El significado de este triunfo también tiene otra vertiente muy importante. Madrid durante años ha sido un expositor del nacionalismo españolista del PP, sede de la burocracia del Estado y del gobierno central, donde las fuerzas de la reacción han vomitado su discurso cedista, han vilipendiado la cultura y los derechos democrático-nacionales de Catalunya recurriendo a los clichés del franquismo, pretendiendo así atizar el fuego del odio sectario y chovinista. Barcelona, como señaló el Presidente Artur Mas en un acto de apoyo al ex alcalde de Barcelona, Trias, es también una pieza clave en la propaganda de la derecha nacionalista catalana. En no pocas ocasiones, el gobierno de la Generalitat, el mismo que recorta hasta el hueso en la sanidad y la educación pública, el que utiliza la represión policial a saco, el que permite los desahucios y mantiene a barrios enteros en la marginación y la pobreza, el que concede sabrosos negocios con las privatizaciones a las grandes empresas del capital catalán y también mete la mano en la caja, esos nacionalistas burgueses que se envuelven en la senyera para ocultar sus auténticos intereses de clase, también han utilizado Barcelona para exhibir fuerza.

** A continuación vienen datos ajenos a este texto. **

(* ===== verification/Discovery.v ===== *)
(** [internal/kubefacade/discovery.go] and [openapi.go]: the documents from which
    a client learns the served groups, versions, resources and schemas.  They
    are functions of the registry; the theorems relate them to the names the
    handlers resolve and to the paths the routing table serves. *)

From S2P Require Import Prelude GoStrings K8s Apis Mux Facade FacadeRoutes.
Local Open Scope string_scope.

(** ** Discovery *)

Record VersionInfo := mkVersionInfo {
  vi_Major : string; vi_Minor : string; vi_GitVersion : string; vi_GitTreeState : string; vi_Platform : string;
}.
Definition GitVersion := "v1.33.0-lasd".
Definition handleVersion : VersionInfo := mkVersionInfo "1" "33" GitVersion "clean" "local-docker".
Definition handleAPIVersions : list string := ["v1"].

Record APIResource := mkAPIResource {
  ar_Name : string; ar_SingularName : string; ar_Namespaced : bool; ar_Kind : string;
  ar_Group : string; ar_Version : string; ar_Verbs : list string; ar_ShortNames : list string;
}.

Record APIGroup := mkAPIGroup {
  ag_Name : string;
  (** group/version and version *)
  ag_Versions : list (string * string);
  ag_Preferred : string * string;
}.

Definition sub_verbs : list string := ["get"; "patch"; "update"].

(** The entries of one resource: itself and its subresources. *)
Definition resource_entries (r : Resource) : list APIResource :=
  let name := Resource_ (r_GVR r) in
  (mkAPIResource name (r_Singular r) (r_Namespaced r) (r_Kind r) "" "" (r_Verbs r) (r_ShortNames r) ::
   (if r_HasStatus r
    then [mkAPIResource (name +:+ "/status") "" (r_Namespaced r) (r_Kind r) "" "" sub_verbs []] else []) ++
   (if r_HasScale r
    then [mkAPIResource (name +:+ "/scale") "" (r_Namespaced r) "Scale" "autoscaling" "v1" sub_verbs []] else []))%list.

Section discovery.
Context `{GoRuntime}.
Context (reg : Registry.t).

(** The group/version of the list, and its entries. *)
Definition writeResourceList (group version : string) : string * list APIResource :=
  (if decide (group = "") then version else group +:+ "/" +:+ version,
   Registry.ResourcesForGroupVersion reg group version ≫= resource_entries).

Definition handleCoreResourceList : string * list APIResource := writeResourceList "" "v1".
Definition handleGroupResourceList (vs : PathValues) : string * list APIResource :=
  writeResourceList (path_value vs "group") (path_value vs "version").

(** The inner loop of [handleAPIGroupList]: the versions seen and listed. *)
Definition version_step (g : string) (acc : gset string * list (string * string)) (r : Resource)
  : gset string * list (string * string) :=
  let v := Version (r_GVR r) in
  if decide (Group (r_GVR r) ≠ g ∨ v ∈ acc.1) then acc
  else ({[v]} ∪ acc.1, (acc.2 ++ [(g +:+ "/" +:+ v, v)])%list).

Definition group_versions (g : string) : list (string * string) :=
  (foldl (version_step g) (∅, []) (Registry.All reg)).2.

Definition handleAPIGroupList : list APIGroup :=
  omap (λ g, match group_versions g with
             | [] => None
             | (gv :: _) as gvs => Some (mkAPIGroup g gvs gv)
             end) (Registry.Groups reg).

(** ** OpenAPI *)

Definition hash_url (p : string) : string := "/openapi/v3/" +:+ p +:+ "?hash=lasd".

Definition root_step (acc : gset string * gmap string string) (r : Resource) : gset string * gmap string string :=
  if decide (Group (r_GVR r) = "") then acc
  else
    let gv := Group (r_GVR r) +:+ "/" +:+ Version (r_GVR r) in
    if decide (gv ∈ acc.1) then acc
    else ({[gv]} ∪ acc.1, <["apis/" +:+ gv := hash_url ("apis/" +:+ gv)]> acc.2).

Definition handleOpenAPIV3Root : gmap string string :=
  (foldl root_step (∅, {["api/v1" := hash_url "api/v1"]}) (Registry.All reg)).2.

(** group, version and kind *)
Notation gvk := (string * string * string)%type.

(** A schema is permissive but for its kind; an operation names the schema of
    its body and its kind, and takes [fieldValidation]. *)
Record operation := mkOperation { op_Param : string; op_SchemaRef : string; op_GVK : gvk }.
#[export] Instance operation_eq_dec : EqDecision operation.
Proof. solve_decision. Defined.

(** The operations of a path, by method. *)
Notation path_item := (list (string * operation)).

Record OpenAPI := mkOpenAPI { oa_Paths : gmap string path_item; oa_Schemas : gmap string gvk }.

Definition mutatingOp (schemaName : string) (k : gvk) : operation :=
  mkOperation "fieldValidation" ("#/components/schemas/" +:+ schemaName) k.

Definition doc_prefix (group version : string) : string :=
  if decide (group = "") then "/api/" +:+ version else "/apis/" +:+ group +:+ "/" +:+ version.

Definition schema_name (group version : string) (r : Resource) : string :=
  (if decide (group = "") then "io.lasd." +:+ version else group +:+ "." +:+ version) +:+ "." +:+ r_Kind r.

Definition coll_path (group version : string) (r : Resource) : string :=
  doc_prefix group version +:+ (if r_Namespaced r then "/namespaces/{namespace}/" else "/") +:+ Resource_ (r_GVR r).
Definition item_path (group version : string) (r : Resource) : string := coll_path group version r +:+ "/{name}".

Definition doc_step (group version : string) (doc : OpenAPI) (r : Resource) : OpenAPI :=
  let k := (group, version, r_Kind r) in
  let name := schema_name group version r in
  mkOpenAPI
    (<[item_path group version r := [("PUT", mutatingOp name k); ("PATCH", mutatingOp name k)]]>
       (<[coll_path group version r := [("POST", mutatingOp name k)]]> (oa_Paths doc)))
    (<[name := k]> (oa_Schemas doc)).

Definition openAPIV3Doc (group version : string) : OpenAPI :=
  foldl (doc_step group version) (mkOpenAPI ∅ ∅) (Registry.ResourcesForGroupVersion reg group version).

Definition handleOpenAPIV3Core : OpenAPI := openAPIV3Doc "" "v1".
Definition handleOpenAPIV3Group (vs : PathValues) : OpenAPI :=
  openAPIV3Doc (path_value vs "group") (path_value vs "version").
End discovery.

(** ** The documents agree with the server *)

Section agrees.
Context `{GoRuntime}.

Lemma resources_of_gv reg g v r :
  r ∈ Registry.ResourcesForGroupVersion reg g v ↔
  r ∈ Registry.list_ reg ∧ Group (r_GVR r) = g ∧ Version (r_GVR r) = v.
Proof.
  unfold Registry.ResourcesForGroupVersion. rewrite sort_slice_perm, list_elem_of_filter. tauto.
Qed.

Lemma version_step_spec g rs : ∀ acc,
  (∀ v, v ∈ acc.1 → (g +:+ "/" +:+ v, v) ∈ acc.2) →
  let acc' := foldl (version_step g) acc rs in
  (∀ x, x ∈ acc.2 → x ∈ acc'.2) ∧
  (∀ r, r ∈ rs → Group (r_GVR r) = g → (g +:+ "/" +:+ Version (r_GVR r), Version (r_GVR r)) ∈ acc'.2).
Proof.
  induction rs as [|r rs IH]; intros [sn l] Hs; cbn [foldl]; [split; [done|set_solver]|].
  unfold version_step at 2 4. cbn [fst snd]. case_decide as Hd; cbn [fst snd] in *.
  - destruct (IH (sn, l) Hs) as [Hk Hr]. split; [done|]. intros r' [->|Hin]%elem_of_cons Hg; [|by apply Hr].
    apply Hk, Hs. destruct Hd as [?|?]; done.
  - destruct (IH ({[Version (r_GVR r)]} ∪ sn, l ++ [(g +:+ "/" +:+ Version (r_GVR r), Version (r_GVR r))])%list) as [Hk Hr].
    { cbn. intros v. set_solver. }
    split; [intros x Hx; apply Hk; set_solver|].
    intros r' [->|Hin]%elem_of_cons Hg; [|by apply Hr]. apply Hk. set_solver.
Qed.

(** The name of an entry without its subresource. *)
Definition base_name (n : string) : string := match cut slash n with Some (b, _) => b | None => n end.

Lemma base_name_sub n s : no_byte slash n = true → base_name (n +:+ "/" +:+ s) = n.
Proof. intros Hn. unfold base_name. by rewrite cut_sep. Qed.

Lemma base_name_plain n : no_byte slash n = true → base_name n = n.
Proof. intros Hn. unfold base_name. by rewrite (proj2 (cut_None slash n) Hn). Qed.

Lemma entry_of r e :
  no_byte slash (Resource_ (r_GVR r)) = true → e ∈ resource_entries r →
  base_name (ar_Name e) = Resource_ (r_GVR r) ∧ ar_Namespaced e = r_Namespaced r ∧
  (ar_Name e = Resource_ (r_GVR r) ∧ ar_Kind e = r_Kind r ∧ ar_Verbs e = r_Verbs r ∨
   ar_Name e = Resource_ (r_GVR r) +:+ "/status" ∧ ar_Kind e = r_Kind r ∧ r_HasStatus r = true ∨
   ar_Name e = Resource_ (r_GVR r) +:+ "/scale" ∧ ar_Kind e = "Scale" ∧ r_HasScale r = true).
Proof.
  intros Hplain. unfold resource_entries. intros [->|[Hr|Hr]%elem_of_app]%elem_of_cons.
  - cbn [ar_Name ar_Namespaced ar_Kind ar_Verbs]. rewrite base_name_plain by done. tauto.
  - destruct (r_HasStatus r); [|by apply not_elem_of_nil in Hr]. apply list_elem_of_singleton in Hr as ->.
    cbn [ar_Name ar_Namespaced ar_Kind]. rewrite (base_name_sub _ "status") by done. tauto.
  - destruct (r_HasScale r); [|by apply not_elem_of_nil in Hr]. apply list_elem_of_singleton in Hr as ->.
    cbn [ar_Name ar_Namespaced ar_Kind]. rewrite (base_name_sub _ "scale") by done. tauto.
Qed.

Lemma default_plural r :
  r ∈ Registry.list_ Registry.NewDefaultRegistry →
  no_byte slash (Resource_ (r_GVR r)) = true ∧
  Registry.ResolveResource Registry.NewDefaultRegistry (Group (r_GVR r)) (Version (r_GVR r)) (Resource_ (r_GVR r)) = Some r.
Proof.
  assert (Forall (λ r, no_byte slash (Resource_ (r_GVR r)) = true) (Registry.list_ Registry.NewDefaultRegistry)) as Hplain
    by (repeat constructor).
  pose proof default_registry_resolves as Hres. rewrite Forall_forall in Hplain, Hres. intros Hin.
  split; [by apply Hplain|]. destruct (Hres r Hin) as [Hr _]. unfold aliases in Hr. cbn [forallb] in Hr.
  apply andb_true_iff in Hr as [Hr _]. exact (bool_decide_eq_true_1 _ Hr).
Qed.


(** *** OpenAPI *)

Definition post_item g v r : list (string * operation) := [("POST", mutatingOp (schema_name g v r) (g, v, r_Kind r))].
Definition put_item g v r : list (string * operation) :=
  [("PUT", mutatingOp (schema_name g v r) (g, v, r_Kind r)); ("PATCH", mutatingOp (schema_name g v r) (g, v, r_Kind r))].

(** What a step may write under the keys of [r] is what [r] has there. *)
Definition no_clash g v (r r' : Resource) : bool :=
  bool_decide (coll_path g v r' = coll_path g v r → r' = r) &&
  bool_decide (item_path g v r' = item_path g v r → r' = r) &&
  bool_decide (item_path g v r' ≠ coll_path g v r) && bool_decide (coll_path g v r' ≠ item_path g v r) &&
  bool_decide (schema_name g v r' = schema_name g v r → r' = r).

Definition documents g v (doc : OpenAPI) (r : Resource) : Prop :=
  oa_Paths doc !! coll_path g v r = Some (post_item g v r) ∧
  oa_Paths doc !! item_path g v r = Some (put_item g v r) ∧
  oa_Schemas doc !! schema_name g v r = Some (g, v, r_Kind r).

Lemma doc_step_keeps g v doc r r' :
  no_clash g v r r' = true → documents g v doc r → documents g v (doc_step g v doc r') r.
Proof.
  unfold no_clash. rewrite !andb_true_iff, !bool_decide_eq_true. intros ((((Hc & Hi) & Hic) & Hci) & Hs) (Dc & Di & Ds).
  unfold doc_step, documents. cbn [oa_Paths oa_Schemas]. split_and!.
  - rewrite lookup_insert_ne by done. destruct (decide (coll_path g v r' = coll_path g v r)) as [E|E].
    + rewrite E, lookup_insert_eq. by rewrite (Hc E).
    + by rewrite lookup_insert_ne.
  - destruct (decide (item_path g v r' = item_path g v r)) as [E|E].
    + rewrite E, lookup_insert_eq. by rewrite (Hi E).
    + by rewrite !lookup_insert_ne.
  - destruct (decide (schema_name g v r' = schema_name g v r)) as [E|E].
    + rewrite E, lookup_insert_eq. by rewrite (Hs E).
    + by rewrite lookup_insert_ne.
Qed.

Lemma doc_step_adds g v doc r : no_clash g v r r = true → documents g v (doc_step g v doc r) r.
Proof.
  unfold no_clash. rewrite !andb_true_iff, !bool_decide_eq_true. intros ((((_ & _) & Hic) & _) & _).
  unfold doc_step, documents. cbn [oa_Paths oa_Schemas].
  by rewrite lookup_insert_ne, !lookup_insert_eq by done.
Qed.

Lemma doc_fold g v r l doc :
  (∀ r', r' ∈ l → no_clash g v r r' = true) → r ∈ l ∨ documents g v doc r →
  documents g v (foldl (doc_step g v) doc l) r.
Proof.
  revert doc; induction l as [|r' l IH]; intros doc Hl; cbn [foldl].
  { intros [Hin|?]; [by apply not_elem_of_nil in Hin|done]. }
  intros Hd. apply IH; [intros x Hx; apply Hl; by right|].
  assert (no_clash g v r r' = true) as Hr' by (apply Hl; left).
  destruct Hd as [[->|?]%elem_of_cons|?]; [right; by apply doc_step_adds|by left|right; by apply doc_step_keeps].
Qed.

Lemma default_no_clash r r' :
  r ∈ Registry.list_ Registry.NewDefaultRegistry → r' ∈ Registry.list_ Registry.NewDefaultRegistry →
  no_clash (Group (r_GVR r)) (Version (r_GVR r)) r r' = true.
Proof.
  assert (forallb (λ r, forallb (no_clash (Group (r_GVR r)) (Version (r_GVR r)) r)
            (Registry.list_ Registry.NewDefaultRegistry)) (Registry.list_ Registry.NewDefaultRegistry) = true) as Hall
    by (vm_compute; reflexivity).
  rewrite forallb_forall in Hall. intros Hr%list_elem_of_In Hr'%list_elem_of_In.
  specialize (Hall r Hr). rewrite forallb_forall in Hall. by apply Hall.
Qed.

(** The path template of a resource, written the way a client builds a path. *)
Definition template_path (r : Resource) (rest : list string) : string :=
  "/" +:+ str_join "/" (client_path r (if r_Namespaced r then Some "{namespace}" else None) rest).

Lemma default_templates :
  Forall (λ r, template_path r [] = coll_path (Group (r_GVR r)) (Version (r_GVR r)) r ∧
               template_path r ["{name}"] = item_path (Group (r_GVR r)) (Version (r_GVR r)) r)
    (Registry.list_ Registry.NewDefaultRegistry).
Proof. repeat constructor; vm_compute; reflexivity. Qed.

(** The OpenAPI documents cover the API: for every served resource, the
    document of its group and version has the POST of its collection and the
    PUT and PATCH of its objects, under the very paths clients build and the
    server routes, each naming a schema that is in the document and carries the
    resource's kind. *)
Theorem openapi_covers (r : Resource) :
  let reg := Registry.NewDefaultRegistry in
  let g := Group (r_GVR r) in let v := Version (r_GVR r) in
  r ∈ Registry.list_ reg →
  let doc := openAPIV3Doc reg g v in
  let op := mutatingOp (schema_name g v r) (g, v, r_Kind r) in
  oa_Paths doc !! template_path r [] = Some [("POST", op)] ∧
  oa_Paths doc !! template_path r ["{name}"] = Some [("PUT", op); ("PATCH", op)] ∧
  op_SchemaRef op = "#/components/schemas/" +:+ schema_name g v r ∧
  oa_Schemas doc !! schema_name g v r = Some (g, v, r_Kind r).
Proof.
  intros reg g v Hin doc op.
  assert (template_path r [] = coll_path g v r ∧ template_path r ["{name}"] = item_path g v r) as [-> ->].
  { pose proof default_templates as Ht. rewrite Forall_forall in Ht. by apply Ht. }
  destruct (doc_fold g v r (Registry.ResourcesForGroupVersion reg g v) (mkOpenAPI ∅ ∅)) as (Hc & Hi & Hs).
  - intros r' Hr'%resources_of_gv. apply default_no_clash; [done|apply Hr'].
  - left. by apply resources_of_gv.
  - by split_and!.
Qed.
End agrees.

Lemma openapi_covers_witness :
  let pods := default (mkResource PodGVR "" "" "" [] false false false []) (Registry.Get Registry.NewDefaultRegistry PodGVR) in
  oa_Schemas (openAPIV3Doc (H := default_runtime) Registry.NewDefaultRegistry "" "v1") !! "io.lasd.v1.Pod" = Some ("", "v1", "Pod").
Proof.
  intros pods. refine (proj2 (proj2 (proj2 (openapi_covers (H := default_runtime) pods _)))).
  apply (bool_decide_unpack _). vm_compute. exact I.
Defined.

Por eso tiene tanta importancia la victoria de Ada y de Manuela y, tal y como ambas han señalado, ligar y vincular el Madrid y la Barcelona de los oprimidos a un proyecto de justicia social, de lucha por la igualdad y de defensa de los servicios públicos. Su triunfo confirma también los vigorosos lazos que unen a la clase trabajadora por encima de las diferencias nacionales. Nunca antes se había visto un arrope y un entusiasmo tan grande por la elección de dos alcaldesas. Una demostración que también señala el gran instinto de la población oprimida, pues estas dos victorias marcan un objetivo mucho más ambicioso: desalojar del gobierno central a la derecha y lograr que la izquierda que lucha, unida, sin sectarismos, con el programa anticapitalista que el propio movimiento en la calle ya ha señalado, llegue al poder. Entonces la posibilidad de abrir la senda a una profunda y auténtica transformación de la sociedad en beneficio de la población trabajadora, de los oprimidos, de los niños que sufren todos los días la barbarie del capitalismo, dará un gran paso adelante.